Wigmore Hall, London ***
  
  

Julian Lloyd Webber
Julian Lloyd Webber Photograph: PA

Lloyd Webber is not a name one associates with cutting-edge composition, but cellist Julian has also involved himself with contemporary cello music while exhuming British works from the early part of the 20th century. At this Radio 3 lunchtime concert he performed James MacMillan's Cello Sonata No 2, written specially for Lloyd Webber and premiered in Edinburgh this April.

MacMillan's one-movement work doesn't follow the usual sonata pattern of statement, development and then resolution. Instead, he divides the piece into seven continuous sections that form a musical palindrome, so that by the end we are back with the material we started with - thundering piano and an uncomfortably high trill on the cello. The fulcrum is the elusive fourth section, the cello playing dim reflections of something that might once have been folk song. Elsewhere the music ranges from a mechanical, stomping dance to ethereal cello harmonics.
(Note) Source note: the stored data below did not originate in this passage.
(* ===== verification/Prometheus.v ===== *)
(** * Prometheus: the text exporter

    Models [include/topoexec/adapters/prometheus.hpp]: the observer that keeps the metric samples of a run and renders
    them in the text exposition format.  The text of a finite [double] and the rounded product of two are arguments.
    A string is a sequence of bytes; [std::isalnum] and [std::isdigit] are those of the C locale. *)

From S2P Require Export RunnerResult.
From Stdlib Require Import Ascii.
Local Open Scope nat_scope.

(** ** Characters *)
Definition is_digit_char (c : ascii) : bool := let n := nat_of_ascii c in (48 <=? n) && (n <=? 57).
Definition is_letter_char (c : ascii) : bool :=
  let n := nat_of_ascii c in ((65 <=? n) && (n <=? 90)) || ((97 <=? n) && (n <=? 122)).
Definition quote_char : ascii := "034"%char.
Definition backslash_char : ascii := "\"%char.
Definition newline_char : ascii := "010"%char.
Definition return_char : ascii := "013"%char.
Definition quote : string := String quote_char "".
Definition newline : string := String newline_char "".
Fixpoint on_characters (f : ascii → string) (s : string) : string :=
  match s with EmptyString => "" | String c rest => f c +:+ on_characters f rest end.
Definition ends_with (value suffix : string) : bool :=
  (String.length suffix <=? String.length value) &&
  str_eqb (String.substring (String.length value - String.length suffix) (String.length suffix) value) suffix.

(** ** Names and labels *)
Definition name_char (c : ascii) : bool := is_letter_char c || is_digit_char c || bool_decide (c = "_"%char) || bool_decide (c = ":"%char).
Definition sanitize_name (name : string) : string :=
  let result := on_characters (fun c => if name_char c then String c "" else "_") name in
  match result with
  | EmptyString => "_"
  | String c _ => if is_digit_char c then String "_" result else result
  end.
Definition prometheus_sample_name (d : RuntimeMetricDescriptor) : string :=
  let name := sanitize_name (descr_name d) in
  if str_eqb (descr_kind d) "counter" && negb (ends_with name "_total") then name +:+ "_total" else name.
Definition prometheus_type (d : RuntimeMetricDescriptor) : string :=
  if str_eqb (descr_kind d) "counter" then "counter" else if str_eqb (descr_kind d) "histogram" then "histogram" else "gauge".
Definition escape_char (c : ascii) : string :=
  if bool_decide (c = backslash_char) || bool_decide (c = quote_char) then String backslash_char (String c "")
  else if bool_decide (c = newline_char) then String backslash_char "n"
  else if bool_decide (c = return_char) then String backslash_char "r"
  else String c "".
Definition escape_label_value (value : string) : string := on_characters escape_char value.
Definition descriptor_labels (d : RuntimeMetricDescriptor) (m : RuntimeMetricSample) : gmap string string :=
  let add key value (labels : gmap string string) :=
    if has_label d key && negb (str_empty value) then <[key := value]> labels else labels in
  add "channel_id" (sample_channel_id m) (add "lane" (sample_lane m) (add "component_id" (sample_component_id m) ∅)).
Definition render_label (label : string * string) : string := label.1 +:+ "=" +:+ quote +:+ escape_label_value label.2 +:+ quote.
Fixpoint separated (l : list string) : string :=
  match l with [] => "" | [x] => x | x :: rest => x +:+ "," +:+ separated rest end.
Definition render_labels (labels : gmap string string) : string :=
  match map_items labels with [] => "" | items => "{" +:+ separated (render_label <$> items) +:+ "}" end.
Definition validate_descriptor_labels (d : RuntimeMetricDescriptor) (m : RuntimeMetricSample) : Status :=
  let unexpected label value := negb (str_empty value) && negb (has_label d label) in
  if unexpected "component_id" (sample_component_id m) then status_error ("metric " +:+ sample_name m +:+ " has unexpected component_id label") else
  if unexpected "lane" (sample_lane m) then status_error ("metric " +:+ sample_name m +:+ " has unexpected lane label") else
  if unexpected "channel_id" (sample_channel_id m) then status_error ("metric " +:+ sample_name m +:+ " has unexpected channel_id label") else
  status_success.

(** ** Summaries of histograms *)
Definition histogram_suffixes : list string := [".count"; ".min"; ".max"; ".avg"; ".p50"; ".p95"; ".p99"].
(** The base name and the part that a name stands for; the first suffix decides. *)
Definition parse_histogram_summary (name : string) : option (string * string) :=
  match List.find (ends_with name) histogram_suffixes with
  | None => None
  | Some suffix =>
      let base := String.substring 0 (String.length name - String.length suffix) name in
      if str_empty base then None else Some (base, String.substring 1 (String.length suffix - 1) suffix)
  end.
Record HistogramSummary := mkSummary {
  hs_count : option Double; hs_min : option Double; hs_max : option Double; hs_avg : option Double; hs_p50 : option Double;
  hs_p95 : option Double; hs_p99 : option Double }.
#[export] Instance eta_HistogramSummary : Eta HistogramSummary := fun h =>
  mkSummary (hs_count h) (hs_min h) (hs_max h) (hs_avg h) (hs_p50 h) (hs_p95 h) (hs_p99 h).
Definition empty_summary : HistogramSummary := mkSummary None None None None None None None.
Definition summary_observe (part : string) (value : Double) (h : HistogramSummary) : HistogramSummary :=
  if str_eqb part "count" then h <| hs_count := Some value |> else if str_eqb part "min" then h <| hs_min := Some value |> else
  if str_eqb part "max" then h <| hs_max := Some value |> else if str_eqb part "avg" then h <| hs_avg := Some value |> else
  if str_eqb part "p50" then h <| hs_p50 := Some value |> else if str_eqb part "p95" then h <| hs_p95 := Some value |> else
  if str_eqb part "p99" then h <| hs_p99 := Some value |> else h.

(** ** The observer *)
Record TextExporter := mkExporter {
  ex_capacity : nat; ex_fail_on_unknown_metric : bool; ex_metrics : list RuntimeMetricSample; ex_dropped_event_count : nat;
  ex_failure_count : nat }.
#[export] Instance eta_TextExporter : Eta TextExporter := fun e =>
  mkExporter (ex_capacity e) (ex_fail_on_unknown_metric e) (ex_metrics e) (ex_dropped_event_count e) (ex_failure_count e).
Definition TextExporter_new (capacity : nat) (fail_on_unknown_metric : bool) : TextExporter := mkExporter capacity fail_on_unknown_metric [] 0 0.
Definition exporter_push (m : RuntimeMetricSample) (e : TextExporter) : TextExporter :=
  if ex_capacity e <=? length (ex_metrics e) then e <| ex_dropped_event_count ::= S |> else e <| ex_metrics ::= fun l => l ++ [m] |>.
Definition exporter_on_metric (m : RuntimeMetricSample) (e : TextExporter) : TextExporter * Status :=
  match find_runtime_metric_descriptor (sample_name m) with
  | None =>
      match parse_histogram_summary (sample_name m) with
      | Some _ => (exporter_push m e, status_success)
      | None =>
          let e := e <| ex_failure_count ::= S |> in
          if ex_fail_on_unknown_metric e then (e, status_error ("unknown runtime metric descriptor: " +:+ sample_name m))
          else (exporter_push m e, status_success)
      end
  | Some d =>
      let labels := validate_descriptor_labels d m in
      if negb (status_ok labels) then (e <| ex_failure_count ::= S |>, labels) else (exporter_push m e, status_success)
  end.
(** Stops at the first failure. *)
Fixpoint export_metrics (metrics : list RuntimeMetricSample) (e : TextExporter) : TextExporter * Status :=
  match metrics with
  | [] => (e, status_success)
  | m :: rest => let '(e, status) := exporter_on_metric m e in if negb (status_ok status) then (e, status) else export_metrics rest e
  end.
Definition export_result (r : RuntimeRunnerResult) (e : TextExporter) : TextExporter * Status := export_metrics (out_runtime_metrics r) e.
Definition exporter_status (e : TextExporter) : RuntimeObserverStatus := mkObserverStatus (ex_dropped_event_count e) (ex_failure_count e).
Definition clear_exporter (e : TextExporter) : TextExporter := TextExporter_new (ex_capacity e) (ex_fail_on_unknown_metric e).
Definition exporter_call (call : ObserverCall) (e : TextExporter) : option (TextExporter * Status) :=
  Some (match call with OnMetric m => exporter_on_metric m e | _ => (e, status_success) end).
Definition exporter_observer (e : TextExporter) : Observer := mkObserver TextExporter exporter_call exporter_status e.

(** ** Rendering *)
Section render.
Context (show_finite : QArith_base.Q → string) (double_mul : Double → Double → Double).
Definition format_value (value : Double) : string :=
  match value with NotANumber => "NaN" | Infinity negative => if negative then "-Inf" else "+Inf" | Finite q => show_finite q end.
(** The text so far, as lines, and the names whose headers were written. *)
Record Text := mkText { text_lines : list string; text_headers : gset string }.
Definition add_line (line : string) (t : Text) : Text := mkText (text_lines t ++ [line]) (text_headers t).
Definition render_header (name type help : string) (t : Text) : Text :=
  if bool_decide (name ∈ text_headers t) then t else
  mkText (text_lines t ++ ["# HELP " +:+ name +:+ " " +:+ help; "# TYPE " +:+ name +:+ " " +:+ type]) ({[name]} ∪ text_headers t).
Definition render_descriptor_sample (d : RuntimeMetricDescriptor) (m : RuntimeMetricSample) (t : Text) : Text :=
  let name := prometheus_sample_name d in
  add_line (name +:+ render_labels (descriptor_labels d m) +:+ " " +:+ format_value (sample_value m))
    (render_header name (prometheus_type d) ("TopoExec runtime metric " +:+ descr_name d) t).
Definition render_optional_gauge (base suffix : string) (value : option Double) (t : Text) : Text :=
  match value with
  | None => t
  | Some v =>
      let name := base +:+ "_" +:+ suffix in
      add_line (name +:+ " " +:+ format_value v) (render_header name "gauge" ("TopoExec custom histogram " +:+ suffix) t)
  end.
Definition render_quantile (name quantile : string) (value : option Double) (t : Text) : Text :=
  match value with None => t | Some v => add_line (name +:+ "{quantile=" +:+ quote +:+ quantile +:+ quote +:+ "} " +:+ format_value v) t end.
Definition render_histogram_summary (raw_base_name : string) (h : HistogramSummary) (t : Text) : Text :=
  let name := sanitize_name raw_base_name in
  let t := render_header name "summary" ("TopoExec custom histogram summary " +:+ raw_base_name) t in
  let t := match hs_count h with
    | None => t
    | Some count =>
        let t := add_line (name +:+ "_count " +:+ format_value count) t in
        match hs_avg h with None => t | Some avg => add_line (name +:+ "_sum " +:+ format_value (double_mul avg count)) t end
    end in
  let t := render_quantile name "0.99" (hs_p99 h) (render_quantile name "0.95" (hs_p95 h) (render_quantile name "0.5" (hs_p50 h) t)) in
  render_optional_gauge name "avg" (hs_avg h) (render_optional_gauge name "max" (hs_max h) (render_optional_gauge name "min" (hs_min h) t)).
Definition render_sample (acc : Text * gmap string HistogramSummary) (m : RuntimeMetricSample) : Text * gmap string HistogramSummary :=
  let '(t, histograms) := acc in
  match find_runtime_metric_descriptor (sample_name m) with
  | Some d => (render_descriptor_sample d m t, histograms)
  | None =>
      match parse_histogram_summary (sample_name m) with
      | Some (base, part) => (t, <[base := summary_observe part (sample_value m) (map_at empty_summary histograms base)]> histograms)
      | None => (t, histograms)
      end
  end.
Definition render_lines (metrics : list RuntimeMetricSample) : Text :=
  let '(t, histograms) := fold_left render_sample metrics (mkText [] ∅, ∅) in
  fold_left (fun t '(base, h) => render_histogram_summary base h t) (map_items histograms) t.
(** Every line ends with a line break. *)
Definition render_text (e : TextExporter) : string :=
  fold_right (fun line text => line +:+ newline +:+ text) "" (text_lines (render_lines (ex_metrics e))).
End render.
So early a turning point risks making what follows seem a protracted winding-down; and indeed, one did have too good an idea of what was coming next. Yet there was a sense of resolution too, and when that cello trill returned in the closing bars, it had changed in character. It was no longer a needling, insect-like whine, but a forceful note that had been striven for and finally achieved.

The concert had begun with Fauré's dark-coloured Elégie. As played by Lloyd Webber and his accompanist John Lenehan it was impassioned but not always flowing. There was some stocky phrasing, too, in Brahm's Sonata in E minor. The second movement skipped along a little grudgingly, and a heavy touch from both players made the fugue in the third movement seem drily academic, with the previously sensitive Lenehan at times almost drowning out the cello. Lloyd Webber projects an intense concentration in his stage manner that he can't always sustain in his actual sound. But when he does, as in the whispered phrases that closed the first movement of the Brahms, it's worth the wait.

• This concert will be broadcast again on Radio 3 on Sunday.